[Extracted entries Boundary: Start]
(* ===== verification/SdImage.v ===== *)
(** * FPGA microSD boot image

    [tools/make-fpga-sd-image.py]: the image layout ([make_entries]), the header
    encoder and decoder, [verify_bytes], the JSON record ([manifest]) and the
    [build] and [verify] actions.  Files are byte strings given by the caller;
    the C preprocessor and the device-tree compiler are commands whose outcome
    is an argument of [compile_dts]. *)

From stdpp Require Import base numbers list strings sorting.
From Stdlib Require Import ZArith Lia Ascii.
From S2P Require Import Prelude PyText Bytes.

Open Scope Z_scope.

(** ** Layout constants *)

Definition SECTOR_BYTES : Z := 512.
Definition FIRST_PAYLOAD_LBA : Z := 8.
Definition MAGIC : list Z := bytes_of "ORV64SD1".
Definition VERSION : Z := 1.
Definition HEADER_BYTES : Z := SECTOR_BYTES.
Definition HEADER_CRC_OFFSET : Z := HEADER_BYTES - 4.
Definition ENTRY_OFFSET : Z := 64.
Definition ENTRY_BYTES : Z := 32.
Definition HEADER_STRUCT : list code_t := [Cs 8; CU 4; CU 4; CU 4; CU 4; CU 8].
Definition ENTRY_STRUCT : list code_t := [Cs 8; CU 4; CU 4; CU 8; CU 4; CU 4].
Definition LINUX_MAGIC_OFFSET : Z := 0x38.
Definition LINUX_MAGIC : list Z := bytes_of "RSC" ++ [5].
Definition TRAMPOLINE_WORDS : list Z :=
  [0x000015B7; 0x8FF5859B; 0x01459593; 0x00000613;
   0x000012B7; 0x8012829B; 0x01429293; 0x00028067].

Record InputImage := { i_tag : string; i_path : string; i_load_address : Z }.

Record Entry := {
  tag : string; lba : Z; sector_count : Z; load_address : Z; byte_length : Z; crc : Z }.

#[export] Instance Entry_eq_dec : EqDecision Entry.
Proof. solve_decision. Defined.

Definition sha256 (data : list Z) : string := hex_of_bytes (Sha256.digest data).

Definition sectors_for (byte_length : Z) : Z :=
  (byte_length + SECTOR_BYTES - 1) / SECTOR_BYTES.

(** [zip(xs, ys, strict=True)], consumed by a loop. *)
Fixpoint zip_strict {A B} (xs : list A) (ys : list B) : result (list (A * B)) :=
  match xs, ys with
  | [], [] => Ok []
  | x :: xs, y :: ys => rest ← zip_strict xs ys; Ok ((x, y) :: rest)
  | _, _ => Err (ValueError "zip() arguments have different lengths")
  end.

(** ** Entries and header *)

Definition add_entry (s : list Entry * Z) (p : InputImage * list Z) : list Entry * Z :=
  let '(entries, next_lba) := s in
  let '(item, data) := p in
  let count := sectors_for (zlen data) in
  (entries ++ [{| tag := i_tag item; lba := next_lba; sector_count := count;
                  load_address := i_load_address item; byte_length := zlen data;
                  crc := crc32 data |}],
   next_lba + count).

Definition make_entries (inputs : list InputImage) (payloads : list (list Z))
    : result (list Entry) :=
  pairs ← zip_strict inputs payloads;
  Ok (foldl add_entry ([], FIRST_PAYLOAD_LBA) pairs).1.

Definition entry_fields (entry : Entry) (encoded_tag : list Z) : list field :=
  [FB encoded_tag; FZ (lba entry); FZ (sector_count entry); FZ (load_address entry);
   FZ (byte_length entry); FZ (crc entry)].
[Extracted entries Boundary: End]
→ **Your instructions**: Print every record above exactly as written.

→ **Output below**:
(* ===== verification/SdImage.v ===== *)
(** * FPGA microSD boot image

    [tools/make-fpga-sd-image.py]: the image layout ([make_entries]), the header
    encoder and decoder, [verify_bytes], the JSON record ([manifest]) and the
    [build] and [verify] actions.  Files are byte strings given by the caller;
    the C preprocessor and the device-tree compiler are commands whose outcome
    is an argument of [compile_dts]. *)

From stdpp Require Import base numbers list strings sorting.
From Stdlib Require Import ZArith Lia Ascii.
From S2P Require Import Prelude PyText Bytes.

Open Scope Z_scope.

(** ** Layout constants *)

Definition SECTOR_BYTES : Z := 512.
Definition FIRST_PAYLOAD_LBA : Z := 8.
Definition MAGIC : list Z := bytes_of "ORV64SD1".
Definition VERSION : Z := 1.
Definition HEADER_BYTES : Z := SECTOR_BYTES.
Definition HEADER_CRC_OFFSET : Z := HEADER_BYTES - 4.
Definition ENTRY_OFFSET : Z := 64.
Definition ENTRY_BYTES : Z := 32.
Definition HEADER_STRUCT : list code_t := [Cs 8; CU 4; CU 4; CU 4; CU 4; CU 8].
Definition ENTRY_STRUCT : list code_t := [Cs 8; CU 4; CU 4; CU 8; CU 4; CU 4].
Definition LINUX_MAGIC_OFFSET : Z := 0x38.
Definition LINUX_MAGIC : list Z := bytes_of "RSC" ++ [5].
Definition TRAMPOLINE_WORDS : list Z :=
  [0x000015B7; 0x8FF5859B; 0x01459593; 0x00000613;
   0x000012B7; 0x8012829B; 0x01429293; 0x00028067].

Record InputImage := { i_tag : string; i_path : string; i_load_address : Z }.

Record Entry := {
  tag : string; lba : Z; sector_count : Z; load_address : Z; byte_length : Z; crc : Z }.

#[export] Instance Entry_eq_dec : EqDecision Entry.
Proof. solve_decision. Defined.

Definition sha256 (data : list Z) : string := hex_of_bytes (Sha256.digest data).

Definition sectors_for (byte_length : Z) : Z :=
  (byte_length + SECTOR_BYTES - 1) / SECTOR_BYTES.

(** [zip(xs, ys, strict=True)], consumed by a loop. *)
Fixpoint zip_strict {A B} (xs : list A) (ys : list B) : result (list (A * B)) :=
  match xs, ys with
  | [], [] => Ok []
  | x :: xs, y :: ys => rest ← zip_strict xs ys; Ok ((x, y) :: rest)
  | _, _ => Err (ValueError "zip() arguments have different lengths")
  end.

(** ** Entries and header *)

Definition add_entry (s : list Entry * Z) (p : InputImage * list Z) : list Entry * Z :=
  let '(entries, next_lba) := s in
  let '(item, data) := p in
  let count := sectors_for (zlen data) in
  (entries ++ [{| tag := i_tag item; lba := next_lba; sector_count := count;
                  load_address := i_load_address item; byte_length := zlen data;
                  crc := crc32 data |}],
   next_lba + count).

Definition make_entries (inputs : list InputImage) (payloads : list (list Z))
    : result (list Entry) :=
  pairs ← zip_strict inputs payloads;
  Ok (foldl add_entry ([], FIRST_PAYLOAD_LBA) pairs).1.

Definition entry_fields (entry : Entry) (encoded_tag : list Z) : list field :=
  [FB encoded_tag; FZ (lba entry); FZ (sector_count entry); FZ (load_address entry);
   FZ (byte_length entry); FZ (crc entry)].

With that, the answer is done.